Many people would argue that it is better to focus on final scores than change scores in RCTs, and certainly this way we are keeping all results in units of Hamilton depression score.

So what does it show? Well dear reader, it is quite interesting, overall the effect size is 2.93 (95% CI 1.99-3.87) but if we look at paroxetine and venlafaxine weighted mean differences in HRSD scores are 3.67 and 3.93 points respectively - both above NICE's criteria of:
"a between group difference of at least 3 points (2 points for treatment-resistant depression) was considered clinically significant for both BDI and HRSD [Hamilton Rating Scale for Depression]"
Make of that what you will.

UPDATE
Ok, as I point out above my estimates of SD in this analysis are a bit dodgy so how can I sense check the above results? Well there's a rather obvious way, repeating the analysis below using the raw Hamilton change scores rather than the standardised mean difference (UPDATE2 a more accurate version of this analysis is presented here).
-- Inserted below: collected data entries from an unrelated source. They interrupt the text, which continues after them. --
(* ===== verification/Event.v ===== *)
(** * Events: kernel/thread/event.c

    [events] holds the 29 event bits, [event_options] the 3 option bits, which
    [_EventProcess] passes on as the flag of [LinklistSuspend].  Processing is
    split at [DO_KTASK_ASSIGN] as in Semaphore.v; [processed] is returned beside
    the status. *)

From S2P Require Import Prelude DoubleLink IdManager Bitmap Kernel ReadyVector Assign Delay Task TaskInv Deadlines PendList Waiting Semaphore.

Section Event.
Context `{C : KConfig} `{D : PriorityReadyVectorDone}.

Definition EVENT_EVENTS_MASK : Z := 0x1FFFFFFF.
Definition EVENT_OPTIONS_MASK : Z := 7.
Definition EVENT_AND : Z := 1.
Definition EVENT_OR : Z := 2.
Definition EVENT_AUTOCLEAN : Z := 4.

Definition event_get {A : Type} (e : ptr) (f : Event -> A) : M kstate A :=
  k ← get; x ← deref (event_objs k !! e); mret (f x).
Definition event_set (e : ptr) (f : Event -> Event) : M kstate unit :=
  k ← get; x ← deref (event_objs k !! e); modify (set_event_objs (<[e := f x]> (event_objs k))).

Definition event_links (e : ptr) : list link := [PendList CEvent e; ObjLink CEvent e; IdLink CEvent e].

Definition new_event (e : ptr) : M kstate unit :=
  modify (fun k => set_event_objs (<[e := mkEvent 0 0]> (event_objs k)) (zero_links (event_links e) k));;
  modify (fun k => set_node_ids (<[IdLink CEvent e := 0]> (node_ids k)) k).
Definition free_event (e : ptr) : M kstate unit :=
  k ← get;
  deref (event_objs k !! e);;
  modify (fun k => set_event_objs (delete e (event_objs k)) (drop_links (event_links e) k));;
  modify (fun k => set_node_ids (delete (IdLink CEvent e) (node_ids k)) k).

Definition _EventCreate (mem : option ptr) (options : Z) : M kstate Z :=
  match mem with
  | None => mret (- ENOMEMORY)
  | Some event =>
      new_event event;;
      lock ← CriticalAreaLock;
      id ← kid CEvent (IdInsertObj (Bucket CEvent) (IdLink CEvent event));
      if id <? 0 then CriticalAreaUnLock lock;; free_event event;; mret (- ENOMEMORY)
      else
        event_set event (set_event_options (options mod 2 ^ 3));;
        klinks (InitDoubleLinkList (PendList CEvent event));;
        klinks (DoubleLinkListInsertNodeAfter (ListHead CEvent) (ObjLink CEvent event));;
        CriticalAreaUnLock lock;;
        mret id
  end.

Definition _EventDelete (event : ptr) : M kstate unit :=
  empty ← klinks (IsDoubleLinkListEmpty (PendList CEvent event));
  resched ← (if negb empty then LinklistResumeAll (PendList CEvent event);; mret true else mret false);
  lock ← CriticalAreaLock;
  id ← object_id CEvent event;
  kid CEvent (IdRemoveObj (Bucket CEvent) id);;
  klinks (DoubleLinkListRmNode (ObjLink CEvent event));;
  CriticalAreaUnLock lock;;
  free_event event;;
  if (resched : bool) then DO_KTASK_ASSIGN else mret tt.

(** [if (bits & mask)] *)
Definition has_flag (bits mask : Z) : bool := negb (Z.land bits mask =? 0).

(** Whether the events satisfy a waiting task; for [EVENT_OR] the bits that
    occurred are left in [event_id_trigger]. *)
Definition event_match (task : ptr) (evs : Z) : M kstate bool :=
  mode ← task_get task event_mode;
  trigger ← task_get task event_id_trigger;
  if has_flag mode EVENT_AND then
    mret (Z.land trigger (Z.land evs EVENT_EVENTS_MASK) =? trigger)
  else if has_flag mode EVENT_OR then
    if has_flag trigger (Z.land evs EVENT_EVENTS_MASK) then
      task_set task (set_event_id_trigger (Z.land trigger (Z.land evs EVENT_EVENTS_MASK)));;
      mret true
    else mret false
  else mret false.

(** [while (n != &(event->pend_list))] of [_EventTrigger]. *)
Fixpoint trigger_loop (fuel : nat) (event : ptr) (n : link) (resched : bool) : M kstate bool :=
  match fuel with
  | O => hang
  | S fuel =>
      if bool_decide (n = PendList CEvent event) then mret resched
      else
        task ← deref (sched_entry n);
        evs ← event_get event events;
        matched ← event_match task evs;
        nx ← klinks (get_next n);
        n ← deref nx;
        if (matched : bool) then
          mode ← task_get task event_mode;
          trigger ← task_get task event_id_trigger;
          (if has_flag mode EVENT_AUTOCLEAN
           then event_set event (fun e => set_events (Z.land (events e) (Z.lnot trigger) mod 2 ^ 29) e)
           else mret tt);;
          id ← task_id task;
          KTaskWakeup id;;
          trigger_loop fuel event n true
        else trigger_loop fuel event n resched
  end.

Definition _EventTrigger (event : ptr) (evs : Z) : M kstate Z :=
  if evs =? 0 then mret (- ERROR)
  else
    lock ← CriticalAreaLock;
    event_set event (fun e => set_events (Z.lor (events e) evs mod 2 ^ 29) e);;
    empty ← klinks (IsDoubleLinkListEmpty (PendList CEvent event));
    if (empty : bool) then CriticalAreaUnLock lock;; mret EOK
    else
      nx ← klinks (get_next (PendList CEvent event));
      n ← deref nx;
      k ← get;
      resched ← trigger_loop (S (size (links k))) event n false;
      CriticalAreaUnLock lock;;
      (if (resched : bool) then DO_KTASK_ASSIGN else mret tt);;
      mret EOK.

(** The result is [None] when the caller has to wait; otherwise the status and
    the value stored through [processed], if any. *)
Definition _EventProcess (mem : option ptr) (event : ptr) (evs options msec : Z)
    : M kstate (option (Z * option Z)) :=
  KDEBUG_IN_KTASK_CONTEXT;;
  if evs =? 0 then mret (Some (- ERROR, None))
  else
    cur ← GetKTaskDescriptor;
    task ← deref cur;
    task_set task (set_exstatus EOK);;
    let timeout := s32 (CalculteTickFromTimeMs (u32 msec)) in
    lock ← CriticalAreaLock;
    have ← event_get event events;
    ok ← (if has_flag options EVENT_AND then mret (Z.land have evs =? evs)
          else if has_flag options EVENT_OR then mret (has_flag have evs)
          else CHECK false;; mret false);
    if (ok : bool) then
      (if has_flag options EVENT_AUTOCLEAN
       then event_set event (fun e => set_events (Z.land (events e) (Z.lnot evs) mod 2 ^ 29) e)
       else mret tt);;
      CriticalAreaUnLock lock;;
      st ← task_get task exstatus;
      mret (Some (st, Some (Z.land have evs)))
    else if timeout =? 0 then
      task_set task (set_exstatus (- ETIMEOUT));;
      CriticalAreaUnLock lock;;
      st ← task_get task exstatus;
      mret (Some (st, None))
    else
      task_set task (set_event_id_trigger (Z.land evs EVENT_EVENTS_MASK));;
      task_set task (set_event_mode (Z.land options EVENT_OPTIONS_MASK));;
      flag ← event_get event event_options;
      LinklistSuspend (PendList CEvent event) task flag;;
      (if 0 <? timeout then KTaskSetDelay mem task timeout;; mret tt else mret tt);;
      CriticalAreaUnLock lock;;
      DO_KTASK_ASSIGN;;
      mret None.

Definition _EventProcess_resume (task : ptr) : M kstate (Z * option Z) :=
  st ← task_get task exstatus;
  if negb (st =? EOK) then mret (st, None)
  else
    lock ← CriticalAreaLock;
    trigger ← task_get task event_id_trigger;
    CriticalAreaUnLock lock;;
    st ← task_get task exstatus;
    mret (st, Some trigger).

Definition FindEventById (id : Z) : M kstate (option ptr) := find_object CEvent id.

Definition KEventCreate (mem : option ptr) (options : Z) : M kstate Z :=
  KDEBUG_NOT_IN_INTERRUPT;; _EventCreate mem options.

Definition KEventDelete (id : Z) : M kstate unit :=
  KDEBUG_NOT_IN_INTERRUPT;;
  event ← FindEventById id;
  match event with Some event => _EventDelete event | None => mret tt end.

Definition KEventTrigger (id evs : Z) : M kstate Z :=
  KDEBUG_NOT_IN_INTERRUPT;;
  event ← FindEventById id;
  match event with Some event => _EventTrigger event evs | None => mret (- ERROR) end.

(** A null event reaches [NULL_PARAM_CHECK] of [_EventProcess], behind its
    context check. *)
Definition KEventProcess (mem : option ptr) (id evs options msec : Z) : M kstate (option (Z * option Z)) :=
  KDEBUG_NOT_IN_INTERRUPT;;
  event ← FindEventById id;
  match event with
  | Some event => _EventProcess mem event evs options msec
  | None => KDEBUG_IN_KTASK_CONTEXT;; hang
  end.

(** ** Correctness *)

Implicit Types (k : kstate) (L : gmap link (list link)) (I : gmap Z link) (dl : list ptr).

Record event_ok k L (e : ptr) (x : Event) (l : list link) : Prop := {
  ek_object : event_objs k !! e = Some x;
  ek_list : L !! PendList CEvent e = Some l;
}.

Lemma wp_event_get {A : Type} e (f : Event -> A) x (Q : A -> kstate -> Prop) k :
  event_objs k !! e = Some x -> Q (f x) k -> wp (event_get e f) Q k.
Proof. intros E HQ. unfold event_get. wp_steps. rewrite E. by wp_steps. Qed.

Lemma wp_event_set e f x (Q : unit -> kstate -> Prop) k :
  event_objs k !! e = Some x -> Q tt (set_event_objs (<[e := f x]> (event_objs k)) k) -> wp (event_set e f) Q k.
Proof. intros E HQ. unfold event_set. wp_steps. rewrite E. by wp_steps. Qed.

(** The descriptor of a waiting task that the bits [ev] satisfy: with [EVENT_OR]
    it learns which of its bits occurred. *)
Definition satisfied (ev : Z) (td : TaskDescriptor) : option TaskDescriptor :=
  let bits := Z.land ev EVENT_EVENTS_MASK in
  if has_flag (event_mode td) EVENT_AND then
    if Z.land (event_id_trigger td) bits =? event_id_trigger td then Some td else None
  else if has_flag (event_mode td) EVENT_OR then
    if has_flag (event_id_trigger td) bits
    then Some (set_event_id_trigger (Z.land (event_id_trigger td) bits) td) else None
  else None.

(** The bits that are left after they were delivered to a task. *)
Definition consume (ev : Z) (td : TaskDescriptor) : Z :=
  if has_flag (event_mode td) EVENT_AUTOCLEAN
  then Z.land ev (Z.lnot (event_id_trigger td)) mod 2 ^ 29 else ev.

(** One pass over the waiting tasks: the bits left, the descriptors, the tasks
    that were satisfied and the tasks that still wait. *)
Fixpoint deliver (ev : Z) (ts : gmap ptr TaskDescriptor) (l : list link)
    : Z * gmap ptr TaskDescriptor * list ptr * list link :=
  match l with
  | [] => (ev, ts, [], [])
  | x :: l =>
      match (t ← sched_entry x; td ← ts !! t; td' ← satisfied ev td; Some (t, td')) with
      | Some (t, td') =>
          let '(ev', ts', ws, r) := deliver (consume ev td') (<[t := as_stat KTASK_READY td']> ts) l in
          (ev', ts', t :: ws, r)
      | None => let '(ev', ts', ws, r) := deliver ev ts l in (ev', ts', ws, x :: r)
      end
  end.

Lemma satisfied_same_sched ev td td' : satisfied ev td = Some td' -> same_sched td td'.
Proof.
  unfold satisfied. destruct (has_flag _ EVENT_AND).
  - case_match; [|done]. by intros [= <-].
  - destruct (has_flag _ EVENT_OR); [|done]. case_match; [|done]. by intros [= <-].
Qed.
When you read a study and find that the authors have used an unusual method of analysis you always have to ask yourself why. Often it is just because they are particularly weird, or particularly clever. But sometimes it is because this method gets them the results they were looking for, and the more obvious 'normal' way of doing things doesn't. In this study they didn't just use the standardised mean difference to carry out their analysis, they actually calculated the change between drugs and placebo by subtracting the standardised mean difference of the improvement in one group from the SMD of the improvement in the other group - I'm not sure that's a very meaningful measure of improvement, they've actually normalised the improvement within each group then calculated the difference between these scores which have been standardised to two different groups - usually you would look at the SMD of the change in raw scores between the two groups (i.e. you subtract the mean improvement in HRSD in placebo from the mean improvement in the drug group and then standardise by dividing by the pooled standard deviation derived from the SD of the mean improvement in each group).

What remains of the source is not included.